For the umpteenth time, the bugs were all in the last place I looked. I
was worried about spending a lot of time transcribing `main` without any
feedback, but that turned out to be perfect.
Not yet right, but worth a snapshot just because it gives a cool result.
Here, try it out:
$ ./translate_mu_debug apps/raytracing/3.mu
$ ./a.elf > x.ppm
Now view x.ppm as an image.
In general, this was quite tedious to write. And a still-open question
is how to emit the progress bar to stderr. My options are to either duplicate
all my print-* functions (already proliferating) or add global variables
to Mu.
Move some implementation around for floating-point.
I originally thought I wouldn't bother supporting sigils like %xmm0. But
it turns out I need them to pass floats into SubX function calls. And it
turns out the sigils work fine for free.
For most of Mu's history we've selected between primitives based on types
just by checking whether a type is a literal or not. Now we've started
checking if it's a float as well. However, floats need one additional check:
the call site may have an (addr float) that is dereferenced.
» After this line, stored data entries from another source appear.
(** More candidates than requested points: a sample of them, each once. *)
Lemma boundary_many :
  forall (M : grid Z) (num_points : Z) (threshold : D) (g : grid D),
    (0 <= num_points)%Z ->
    gradient_magnitude M = Ok g ->
    (num_points < Z.of_nat (length (boundary_candidates g threshold)))%Z ->
    (exists cells,
        select_cells M num_points Boundary threshold ([], Ok cells))
    /\ forall out,
        select_cells M num_points Boundary threshold out ->
        exists cells,
          out = ([], Ok cells)
          /\ Z.of_nat (length cells) = num_points
          /\ NoDup cells
          /\ incl cells (boundary_candidates g threshold).
Proof.
  intros M num_points threshold g Hn Hg Hmany.
  unfold select_cells. rewrite Hg. cbv zeta.
  fold (boundary_candidates g threshold).
  set (cand := boundary_candidates g threshold) in *.
  destruct (Nat.eqb_spec (length cand) 0) as [E|E]; [lia|].
  destruct (Z.ltb_spec num_points (Z.of_nat (length cand))) as [_|]; [|lia].
  split.
  - destruct (take_at_total _ cand (firstn (Z.to_nat num_points)
                                         (seq 0 (length cand))))
      as [cells Hcells].
    { intros x Hx.
      rewrite <- (firstn_skipn (Z.to_nat num_points) (seq 0 (length cand))).
      apply in_or_app. now left. }
    exists cells, (Ok cells). split; [|reflexivity].
    exists (Ok (firstn (Z.to_nat num_points) (seq 0 (length cand)))).
    split; [|unfold rret; now rewrite Hcells].
    unfold random_choice. apply sample_outcome_exists.
    + rewrite length_seq. lia.
    + apply seq_NoDup.
  - intros out [r [[a [Hchoice Hk]] Hout]]. subst out.
    destruct a as [idx|e].
    + apply random_choice_ok in Hchoice.
      destruct Hchoice as [Hlen [Hnd Hincl]]. unfold rret in Hk.
      destruct (take_at_total _ cand idx Hincl) as [cells Hcells].
      rewrite Hcells in Hk. subst r. exists cells. split; [reflexivity|].
      destruct (take_at_incl _ cand idx cells Hcells) as [Hl Hi].
      split; [now rewrite Hl|]. split; [|exact Hi].
      apply (take_at_NoDup _ cand idx cells); [|now apply Hnd|exact Hcells].
      apply where_true_NoDup.
    + exfalso. unfold random_choice, sample_outcome in Hchoice.
      replace (num_points <? 0)%Z with false in Hchoice
        by (symmetry; apply Z.ltb_ge; lia).
      rewrite length_seq in Hchoice.
      replace (Z.of_nat (length cand) <? num_points)%Z with false in Hchoice
        by (symmetry; apply Z.ltb_ge; lia).
      replace (length cand =? 0) with false in Hchoice
        by (symmetry; now apply Nat.eqb_neq).
      simpl in Hchoice. destruct Hchoice as [idx [Heq _]]. discriminate.
Qed.

(** Some candidates, but no more than requested: all of them, with the
    printed count. *)
Lemma boundary_few :
  forall (M : grid Z) (num_points : Z) (threshold : D) (g : grid D),
    gradient_magnitude M = Ok g ->
    0 < length (boundary_candidates g threshold) ->
    (Z.of_nat (length (boundary_candidates g threshold)) <= num_points)%Z ->
    forall out,
      select_cells M num_points Boundary threshold out
      <-> out = ([OnlyFound (length (boundary_candidates g threshold))],
                 Ok (boundary_candidates g threshold)).
Proof.
  intros M num_points threshold g Hg Hsome Hfew out.
  unfold select_cells. rewrite Hg. cbv zeta.
  fold (boundary_candidates g threshold).
  set (cand := boundary_candidates g threshold) in *.
  destruct (Nat.eqb_spec (length cand) 0) as [E|E]; [lia|].
  destruct (Z.ltb_spec num_points (Z.of_nat (length cand))) as [|_]; [lia|].
  reflexivity.
Qed.

(** No candidate: the outcomes of the gradient-weighted policy, with the
    printed fallback. *)
Lemma boundary_none :
  forall (M : grid Z) (num_points : Z) (threshold : D) (g : grid D),
    gradient_magnitude M = Ok g ->
    length (boundary_candidates g threshold) = 0 ->
    forall out,
      select_cells M num_points Boundary threshold out
      <-> exists r,
          select_cells M num_points Gradient threshold ([], r)
          /\ out = ([FallingBackToGradient], r).
Proof.
  intros M num_points threshold g Hg Hnone out.
  unfold select_cells at 1. rewrite Hg. cbv zeta.
  fold (boundary_candidates g threshold). rewrite Hnone. simpl.
  split.
  - intros [r [Hp Hout]]. exists r. split; [|exact Hout].
    exists r. split; [exact Hp|reflexivity].
  - intros [r [[r0 [Hp Heq]] Hout]]. inversion Heq; subst r0.
    exists r. split; assumption.
Qed.
End BoundaryFacts.

(** The corner field in binary64. *)
Lemma corner_field_magnitudes :
  gradient_magnitude (D := float) corner_field = Ok corner_magnitudes.
Proof. vm_compute. reflexivity. Qed.

Lemma corner_field_two_cells :
  select_cells (D := float) corner_field 2 Gradient 0%float
               ([], Ok [(0, 1); (1, 0)]).
Proof.
  apply select_cells_gradient. split; [reflexivity|]. cbn [snd].
  assert (E : map (unravel corner_field)
                  (firstn (Z.to_nat 2)
                          (support (gradient_weights corner_magnitudes)))
              = [(0, 1); (1, 0)]) by (vm_compute; reflexivity).
  rewrite <- E.
  apply (gradient_policy_exists corner_field 2 corner_magnitudes).
  - exact corner_field_magnitudes.
  - vm_compute. reflexivity.
  - vm_compute. split; discriminate.
Qed.

(** C4, as amended.  Under the gradient-weighted policy the extractor
    divides the gradient magnitudes by their sum and draws the flat cell
    indices without replacement among the cells of positive weight: every
    returned cell index appears once, and there are exactly [N] of them. *)
Theorem gradient_policy_draws_without_replacement :
  forall (D : Type) (A : Arith D) (M : grid Z) (num_points : Z) (threshold : D)
         (notes : list notice) (cells : list (nat * nat)),
    select_cells M num_points Gradient threshold (notes, Ok cells) ->
    notes = []
    /\ exists (g : grid D) (flat_indices : list nat),
        gradient_magnitude M = Ok g
        /\ cells = map (unravel M) flat_indices
        /\ incl flat_indices (support (gradient_weights g))
        /\ NoDup flat_indices
        /\ NoDup cells
        /\ Z.of_nat (length cells) = num_points.
Proof.
  intros D A M num_points threshold notes cells Hsel.
  apply select_cells_gradient in Hsel. destruct Hsel as [Hnotes Hp].
  split; [exact Hnotes|]. now apply gradient_policy_ok.
Qed.

(** The theorem at the corner field, in binary64, for two points. *)
Lemma gradient_policy_draws_without_replacement_witness :
  select_cells (D := float) corner_field 2 Gradient 0%float
               ([], Ok [(0, 1); (1, 0)])
  /\ NoDup [(0, 1); (1, 0)]
  /\ Z.of_nat (length [(0, 1); (1, 0)]) = 2%Z.
Proof.
  split; [exact corner_field_two_cells|].
  destruct (gradient_policy_draws_without_replacement
              float float_arith corner_field 2 0%float [] [(0, 1); (1, 0)]
              corner_field_two_cells)
    as [_ [g [flat [_ [_ [_ [_ [Hnd Hlen]]]]]]]].
  split; [exact Hnd|exact Hlen].
Defined.

(** C4 as stated fails.  On the corner field, in binary64, the policy can
    return two cells, and no outcome of it holds a cell twice. *)
Lemma gradient_policy_never_repeats_a_cell :
  select_cells (D := float) corner_field 2 Gradient 0%float
               ([], Ok [(0, 1); (1, 0)])
  /\ forall (notes : list notice) (cells : list (nat * nat)),
      select_cells (D := float) corner_field 2 Gradient 0%float
                   (notes, Ok cells) ->
      NoDup cells.
Proof.
  split; [exact corner_field_two_cells|].
  intros notes cells Hsel. apply select_cells_gradient in Hsel.
  destruct Hsel as [_ Hp]. apply gradient_policy_ok in Hp.
  destruct Hp as [g [flat [_ [_ [_ [_ [Hnd _]]]]]]]. exact Hnd.
Qed.

(** C5, as amended.  Under the boundary policy, with [candidates] the cells
    whose gradient magnitude exceeds the threshold: more than [N] of them
    give [N] of them, each once; between 1 and [N] give all of them with
    their printed count; none gives exactly the outcomes of the
    gradient-weighted policy with the printed fallback, and these hold [N]
    distinct cells or are the failure [ValueError], which is the only
    outcome when fewer than [N] cells have a positive weight. *)
Theorem boundary_policy_cases :
  forall (D : Type) (A : Arith D) (M : grid Z) (num_points : Z) (threshold : D)
         (g : grid D),
    (0 <= num_points)%Z ->
    gradient_magnitude M = Ok g ->
    ((num_points < Z.of_nat (length (boundary_candidates g threshold)))%Z ->
     (exists cells,
         select_cells M num_points Boundary threshold ([], Ok cells))
     /\ forall out,
         select_cells M num_points Boundary threshold out ->
         exists cells,
           out = ([], Ok cells)
           /\ Z.of_nat (length cells) = num_points
           /\ NoDup cells
           /\ incl cells (boundary_candidates g threshold))
    /\ (0 < length (boundary_candidates g threshold) ->
        (Z.of_nat (length (boundary_candidates g threshold)) <= num_points)%Z ->
        forall out,
          select_cells M num_points Boundary threshold out
          <-> out = ([OnlyFound (length (boundary_candidates g threshold))],
                     Ok (boundary_candidates g threshold)))
    /\ (length (boundary_candidates g threshold) = 0 ->
        (forall out,
            select_cells M num_points Boundary threshold out
            <-> exists r,
                select_cells M num_points Gradient threshold ([], r)
                /\ out = ([FallingBackToGradient], r))
        /\ (forall out,
               select_cells M num_points Boundary threshold out ->
               fst out = [FallingBackToGradient]
               /\ ((exists cells,
                       snd out = Ok cells
                       /\ Z.of_nat (length cells) = num_points
                       /\ NoDup cells)
                   \/ snd out = Raise ValueError))
        /\ ((Z.of_nat (length (support (gradient_weights g))) < num_points)%Z ->
            forall out,
              select_cells M num_points Boundary threshold out ->
              out = ([FallingBackToGradient], Raise ValueError))
        /\ (forallb (dleb (of_Z 0)) (gradient_weights g) = true ->
            (num_points <= Z.of_nat (length (support (gradient_weights g))))%Z ->
            exists cells,
              select_cells M num_points Boundary threshold
                           ([FallingBackToGradient], Ok cells))).
Proof.
  intros D A M num_points threshold g Hn Hg. split; [|split].
  - intros Hmany. now apply boundary_many.
  - intros Hsome Hfew. now apply boundary_few.
  - intros Hnone.
    pose proof (boundary_none M num_points threshold g Hg Hnone) as Hiff.
    split; [exact Hiff|]. split; [|split].
    + intros out Hsel. apply Hiff in Hsel. destruct Hsel as [r [Hp ->]].
      apply select_cells_gradient in Hp. destruct Hp as [_ Hp]. cbn [snd] in Hp.
      split; [reflexivity|]. cbn [snd]. destruct r as [cells|e].
      * left. exists cells. split; [reflexivity|].
        apply gradient_policy_ok in Hp.
        destruct Hp as [g' [flat [_ [_ [_ [_ [Hnd Hlen]]]]]]]. tauto.
      * right. apply gradient_policy_raise in Hp. now subst.
    + intros Hshort out Hsel. apply Hiff in Hsel.
      destruct Hsel as [r [Hp ->]].
      apply select_cells_gradient in Hp. destruct Hp as [_ Hp]. cbn [snd] in Hp.
      now rewrite (gradient_policy_short M num_points g r Hg Hshort Hp).
    + intros Hvalid Henough. eexists. apply Hiff. eexists. split; [|reflexivity].
      apply select_cells_gradient. split; [reflexivity|]. cbn [snd].
      apply (gradient_policy_exists M num_points g Hg Hvalid). lia.
Qed.
(* ===== verification/_CoqProject ===== *)
-Q . S2P
Prelude.v
Arithmetic.v
Vaddr.v
LinkedList.v
ListSort.v
Bitmap.v
Hash.v
Mem.v
Strings.v
Args.v
Qsort.v
Palloc.v
Pages.v
Malloc.v
Pagedir.v
AddressSpace.v
Block.v
Swap.v
Inode.v
Files.v
FileStore.v
Directory.v
FileSystem.v
Vm.v
VmInv.v
VmFault.v
VmEntries.v
Paging.v
Programs.v
Load.v
Sched.v
SchedInv.v
SchedSync.v
SchedStep.v
Printf.v
Console.v
Syscall.v
Ustar.v
(* ===== verification/Prelude.v ===== *)
(** * Pintos (CSED312): a verification of the kernel

    Pintos is a small kernel for the IA-32.  This library models it in the logic of Rocq as executable
    functions, component by component, and proves what each component promises.

    ** How the program is built, and which file models what

    Paths are those of the repository, below src/.

    - Library code.  Arithmetic: lib/arithmetic.c (64-bit division).  Mem: bytes behind pointers.  Strings:
      lib/string.c.  Qsort: lib/stdlib.c and the parts of lib/ctype.h it uses.  Printf: the formatted output
      of lib/stdio.c, over any output function that keeps the promise [Sink].  Console: lib/kernel/console.c
      and lib/user/console.c, which are two of them.  Ustar: lib/ustar.c.  Vaddr: threads/vaddr.h,
      threads/pte.h, lib/round.h.  LinkedList, ListSort: lib/kernel/list.c, on a heap of cells.  Bitmap:
      lib/kernel/bitmap.c.  Hash: lib/kernel/hash.c.
    - Memory.  Palloc: threads/palloc.c, over the interface [BitArray] of Bitmap.  Malloc: threads/malloc.c.
      Pagedir: userprog/pagedir.c.  Both use only the interface [PageAlloc] of Pages, which Palloc
      implements.
    - Threads.  Sched: threads/thread.c, threads/synch.c, the sleep queue and tick handler of
      devices/timer.c and the interrupt level and timer path of threads/interrupt.c, as one machine whose
      steps are the operations of the current thread and the timer interrupt.  SchedInv, SchedSync and
      SchedStep: its invariant and its runs.
    - Storage.  Block: devices/block.c, devices/partition.c and the choice of devices in threads/init.c,
      over a driver that is a parameter ([RawDisk]); it implements [BlockDevice].  Inode, Files:
      filesys/inode.c, filesys/file.c, filesys/free-map.c over [BlockDevice].  Directory:
      filesys/directory.c and filesys/filesys.c.  FileSystem: the invariants of files and of the root
      directory together, for any sequence of calls.  Swap: vm/swap.c, over [BlockDevice]; it implements
      [SwapSpace].
    - Virtual memory.  AddressSpace and FileStore: what vm/ uses of page directories and the user pool
      ([AddressSpaces], implemented by Pagedir) and of open files ([FileStore], implemented by Files).
      Vm: vm/frame.c, vm/spt.c and the page fault path of userprog/exception.c as functions on one state.
      VmInv, VmFault, VmEntries: the invariant, eviction, page faults, segments and the end of a process.
      Paging: the main theorems, and a concrete kernel made of the implementations above.
    - Processes.  Args: argument_parse and argument_push of userprog/process.c.  Load: load,
      validate_segment and setup_stack of the same file, over Vm and the interfaces [Directories] and
      [Executables] of Programs.  Syscall: the handler and the calls on files of userprog/syscall.c,
      userprog/fd.c and process_cleanup, over FileSystem and Console.

    ** Conventions

    A C function that only computes is a Rocq function; one that changes state is a function in the monad
    [M] below, whose results are a value and a new state, or a [fault].  Integers are elements of [Z] with
    the wrap-around of their C type written out.  Null is 0 or [None].  A structure is a record, the memory
    a component owns a finite map from addresses.  Locks exclude other threads: in the sequential
    components a lock has no effect, except in Vm, where the assertions on who holds it are kept; what a
    lock does is the subject of Sched.

    A loop that is not structurally recursive takes fuel, and running out of it is the fault [FFuel].
    Where a theorem says that a call succeeds, it says that the fuel given by the definition is enough.
    The fuel is chosen from the state: the number of cells of the heap for a list (its nodes are distinct
    cells), the number of bytes of memory for a string (each round reads a new address), the number of
    sectors for a transfer, twice the number of frames and one step for the clock hand (one round clears the
    accessed bits, the next finds a victim).

    Whether malloc succeeds is an argument of the model: a list of answers in the state of the component
    that calls it.  What paging needs of its parts is counted by the interfaces: [as_room] (pages of the
    kernel pool for page directories and page tables), [st_room] (memory of the file system for transfers)
    and the free swap slots.  A theorem that lets an operation fail ties the failure to the one of these
    that is lacking in the state, so that with enough of each the operation succeeds.

    ** What the theorems show

    - Library: each routine computes what its specification function says, on every input its assertions
      admit, without a fault; lists, bitmaps and hash tables refine sequences, arrays of booleans and finite
      maps under any sequence of calls; sorting sorts, and bounded string functions stay in bounds.
    - Memory: allocators hand out memory nobody has, and get it back; a page directory maps exactly what has
      been installed in it, and destroying it frees exactly its pages.
    - Threads: the invariant of the machine holds in every reachable state, no assertion fails unless a
      caller breaks the contract of the call, locks exclude, sleepers and waiters are not forgotten.
    - Storage: a sector written is the only one that changes; reading and writing an inode is reading and
      writing an array of bytes, also through bounce buffers, and when memory runs out; the file system
      invariant holds under every call; create, open and remove do to the names and contents of files what
      they should; the swap area refines a map from slots to pages.
    - Virtual memory: under any sequence of accesses by any process, with eviction, swap, lazily loaded and
      file-backed pages and stack growth, a process reads what it last wrote, and with enough memory and
      swap all accesses are made ([Paging.paging_is_flat]); eviction ends, and keeps every page but what
      the file system does not write of a dirty page of a mapped file; a page fault brings the page in, or
      kills the process for an access it may not make or for want of memory; the end of a process gives back
      its frames and slots.
    - Output and archives: a formatted text is what its conversions say, whatever device takes it; an archive
      header that is made is parsed back, and one that is damaged is rejected.
    - Processes: a program that is loaded has the memory its headers describe, and one that is not leaves the
      other processes as they were; fetching a system call, and every call on files, keeps the files and
      descriptors of all processes sound, except for the arguments that [Syscall.prudent] excludes; what a
      process writes it reads back.

    ** Not modelled

    - Assembly and linker scripts (threads/loader.S, start.S, switch.S, intr-stubs.S, kernel.lds.S): not C;
      of switch.S the effect on the current thread is in Sched.
    - Device drivers (devices/ide.c, kbd.c, serial.c, vga.c, pit.c, rtc.c, speaker.c, shutdown.c, and the
      calibration and busy-wait delays of devices/timer.c): sequences of port accesses whose effect is that
      of the hardware.  The disk is a parameter with the documented behaviour of a disk.
    - userprog/gdt.c, userprog/tss.c and the tables of threads/interrupt.c: hardware descriptors.
    - The queue of keys (devices/intq.c, devices/input.c): system calls see the keys as a sequence.
    - process_execute, start_process and process_wait, and mappings (vm/mmap.c), with the system calls exec,
      wait, mmap and munmap: Syscall fetches their arguments and goes no further.  Of what they call, threads and semaphores are in
      Sched, loading is in Load, and the page tables of mapped files are in Vm.
    - The command line and boot sequence of threads/init.c, statistics and dumps that only print, lib/random.c,
      lib/debug.c, lib/kernel/debug.c, filesys/fsutil.c.
    - Programs that are not the kernel: lib/user but for its console, examples, tests, utils. *)

From stdpp Require Export prelude gmap list numbers sorting.
From Stdlib Require Export ZArith Lia.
The realization of commit 6916 means that we should be using jump-if-addr*
after comparing floats. Which is super ugly. Let's create aliases to them
called jump-if-float*.
Make a few tests more self-contained.
I'd prefer to just run a function called `setup` first thing on startup
and move this portion of convert-mu to it:
# initialize global data structures
c7 0/subop/copy *Next-block-index 1/imm32
8b/-> *Primitive-type-ids 0/r32/eax
89/<- *Type-id 0/r32/eax # stream-write
c7 0/subop/copy *_Program-functions 0/imm32
c7 0/subop/copy *_Program-functions->payload 0/imm32
c7 0/subop/copy *_Program-types 0/imm32
c7 0/subop/copy *_Program-types->payload 0/imm32
c7 0/subop/copy *_Program-signatures 0/imm32
c7 0/subop/copy *_Program-signatures->payload 0/imm32
However, this approach doesn't fix my run_one_test tooling.